(** * InputManager: keyboard and gamepad routing for the PICO-8 front-end

    Shallow embedding of [src/services/InputManager.js] and the properties
    of its two consumer protocols: the packed button mask written to
    [window.pico8_buttons[0]] in GAME mode and the edge-triggered navigation
    events emitted in UI mode.

    Conventions of the embedding.
    - JS objects used as string-keyed tables ([this.keys],
      [this.lastButtonState]) are [gmap string bool]; reading an absent key
      gives [undefined], which every use in the source only tests for
      truthiness ([truthy]).
    - The browser side the service talks to (the [window.pico8_buttons]
      array, slot 0 of [navigator.getGamepads()], the settings store, the
      animation-frame queue, the window key handlers) is part of [World].
    - Listeners are observers: a call of [emit] is recorded, in order, in
      [emitted].  Listener bodies live outside this file and are assumed to
      return normally without calling back into the service.
    - The only operation of the source that can raise is a property read on
      [undefined] ([gp.buttons] or [gp.axes] missing); [Js] is the
      state-and-exception monad that carries it. *)

From Stdlib Require Import ZArith QArith Bool List.
From stdpp Require Import base option list strings gmap.

Local Open Scope string_scope.
Local Open Scope Z_scope.
Local Open Scope list_scope.

(** ** Values coming from JavaScript *)

(** Arguments of [setMode] are arbitrary JS values. *)
Inductive JsValue : Type :=
  | JsUndefined
  | JsNull
  | JsBoolean (b : bool)
  | JsNumber (n : Z)
  | JsString (s : string).

(** [!!o] of a table read: [undefined] and [false] are falsy. *)
Definition truthy (o : option bool) : bool := default false o.

(** ** The static frame buffer [this._inputBuffer] *)

Module Buf.
Record t : Type := mk {
  up : bool; down : bool; left : bool; right : bool;
  a : bool; b : bool; x : bool; y : bool;
  start : bool; select : bool
}.

Definition set_up (v : bool) (s : t) : t :=
  mk v (down s) (left s) (right s) (a s) (b s) (x s) (y s) (start s) (select s).
Definition set_down (v : bool) (s : t) : t :=
  mk (up s) v (left s) (right s) (a s) (b s) (x s) (y s) (start s) (select s).
Definition set_left (v : bool) (s : t) : t :=
  mk (up s) (down s) v (right s) (a s) (b s) (x s) (y s) (start s) (select s).
Definition set_right (v : bool) (s : t) : t :=
  mk (up s) (down s) (left s) v (a s) (b s) (x s) (y s) (start s) (select s).
Definition set_a (v : bool) (s : t) : t :=
  mk (up s) (down s) (left s) (right s) v (b s) (x s) (y s) (start s) (select s).
Definition set_b (v : bool) (s : t) : t :=
  mk (up s) (down s) (left s) (right s) (a s) v (x s) (y s) (start s) (select s).
Definition set_x (v : bool) (s : t) : t :=
  mk (up s) (down s) (left s) (right s) (a s) (b s) v (y s) (start s) (select s).
Definition set_y (v : bool) (s : t) : t :=
  mk (up s) (down s) (left s) (right s) (a s) (b s) (x s) v (start s) (select s).
Definition set_start (v : bool) (s : t) : t :=
  mk (up s) (down s) (left s) (right s) (a s) (b s) (x s) (y s) v (select s).
Definition set_select (v : bool) (s : t) : t :=
  mk (up s) (down s) (left s) (right s) (a s) (b s) (x s) (y s) (start s) v.

(** The literal of the constructor, lines 26-37. *)
Definition init : t :=
  mk false false false false false false false false false false.
End Buf.

(** ** Gamepad objects as the sampler reads them *)

(** An axis entry is a double; the sampler only compares it with [0.5] and
    [-0.5], both exact, so a finite value is a rational. *)
Inductive AxisValue : Type :=
  | AxisNum (q : Q)
  | AxisNaN.

(** A button object; [pressed] may be missing. *)
Record GamepadButton : Type := { pressed : option bool }.

(** [buttons] and [axes] are [None] when the property itself is
    [undefined]; an entry of [buttons] is [None] when it is [null] or
    [undefined]. *)
Record Gamepad : Type := {
  buttons : option (list (option GamepadButton));
  axes : option (list AxisValue)
}.

(** ** The service object and its surroundings *)

Record Service : Type := {
  inputMode : string;                   (* this.state.inputMode *)
  active : bool;                        (* this.state.active *)
  loopId : option nat;                  (* null, or a requestAnimationFrame handle *)
  lastButtonState : gmap string bool;
  _inputBuffer : Buf.t;
  swapButtons : bool;
  isAndroid : bool;
  _justSwapped : bool;
  keys : gmap string bool
}.

Record World : Type := {
  this : Service;
  pico8_buttons : option (list Z);      (* window.pico8_buttons, None when falsy *)
  gamepad0 : option Gamepad;            (* navigator.getGamepads()[0], None when absent *)
  storeSwapButtons : bool;              (* useLibraryStore().swapButtons *)
  swapWatchers : nat;                   (* watch() registrations on the store *)
  keydownBound : bool;                  (* boundKeyHandler attached for keydown *)
  keyupBound : bool;                    (* boundKeyHandler attached for keyup *)
  rafQueue : list nat;                  (* pending requestAnimationFrame handles *)
  rafLast : nat;                        (* last handle handed out *)
  emitted : list string                 (* calls of emit, oldest first *)
}.

Definition set_inputMode (v : string) (s : Service) : Service :=
  {| inputMode := v; active := active s; loopId := loopId s;
     lastButtonState := lastButtonState s; _inputBuffer := _inputBuffer s;
     swapButtons := swapButtons s; isAndroid := isAndroid s;
     _justSwapped := _justSwapped s; keys := keys s |}.
Definition set_active (v : bool) (s : Service) : Service :=
  {| inputMode := inputMode s; active := v; loopId := loopId s;
     lastButtonState := lastButtonState s; _inputBuffer := _inputBuffer s;
     swapButtons := swapButtons s; isAndroid := isAndroid s;
     _justSwapped := _justSwapped s; keys := keys s |}.
Definition set_loopId (v : option nat) (s : Service) : Service :=
  {| inputMode := inputMode s; active := active s; loopId := v;
     lastButtonState := lastButtonState s; _inputBuffer := _inputBuffer s;
     swapButtons := swapButtons s; isAndroid := isAndroid s;
     _justSwapped := _justSwapped s; keys := keys s |}.
Definition set_lastButtonState (v : gmap string bool) (s : Service) : Service :=
  {| inputMode := inputMode s; active := active s; loopId := loopId s;
     lastButtonState := v; _inputBuffer := _inputBuffer s;
     swapButtons := swapButtons s; isAndroid := isAndroid s;
     _justSwapped := _justSwapped s; keys := keys s |}.
Definition set_inputBuffer (v : Buf.t) (s : Service) : Service :=
  {| inputMode := inputMode s; active := active s; loopId := loopId s;
     lastButtonState := lastButtonState s; _inputBuffer := v;
     swapButtons := swapButtons s; isAndroid := isAndroid s;
     _justSwapped := _justSwapped s; keys := keys s |}.
Definition set_swapButtons (v : bool) (s : Service) : Service :=
  {| inputMode := inputMode s; active := active s; loopId := loopId s;
     lastButtonState := lastButtonState s; _inputBuffer := _inputBuffer s;
     swapButtons := v; isAndroid := isAndroid s;
     _justSwapped := _justSwapped s; keys := keys s |}.
Definition set_justSwapped (v : bool) (s : Service) : Service :=
  {| inputMode := inputMode s; active := active s; loopId := loopId s;
     lastButtonState := lastButtonState s; _inputBuffer := _inputBuffer s;
     swapButtons := swapButtons s; isAndroid := isAndroid s;
     _justSwapped := v; keys := keys s |}.
Definition set_keys (v : gmap string bool) (s : Service) : Service :=
  {| inputMode := inputMode s; active := active s; loopId := loopId s;
     lastButtonState := lastButtonState s; _inputBuffer := _inputBuffer s;
     swapButtons := swapButtons s; isAndroid := isAndroid s;
     _justSwapped := _justSwapped s; keys := v |}.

::::

§ What the task requires
For each line of the entries that contains the word "absent", make a copy.

§ Solution for this task
      [this.lastButtonState]) are [gmap string bool]; reading an absent key
  gamepad0 : option Gamepad;            (* navigator.getGamepads()[0], None when absent *)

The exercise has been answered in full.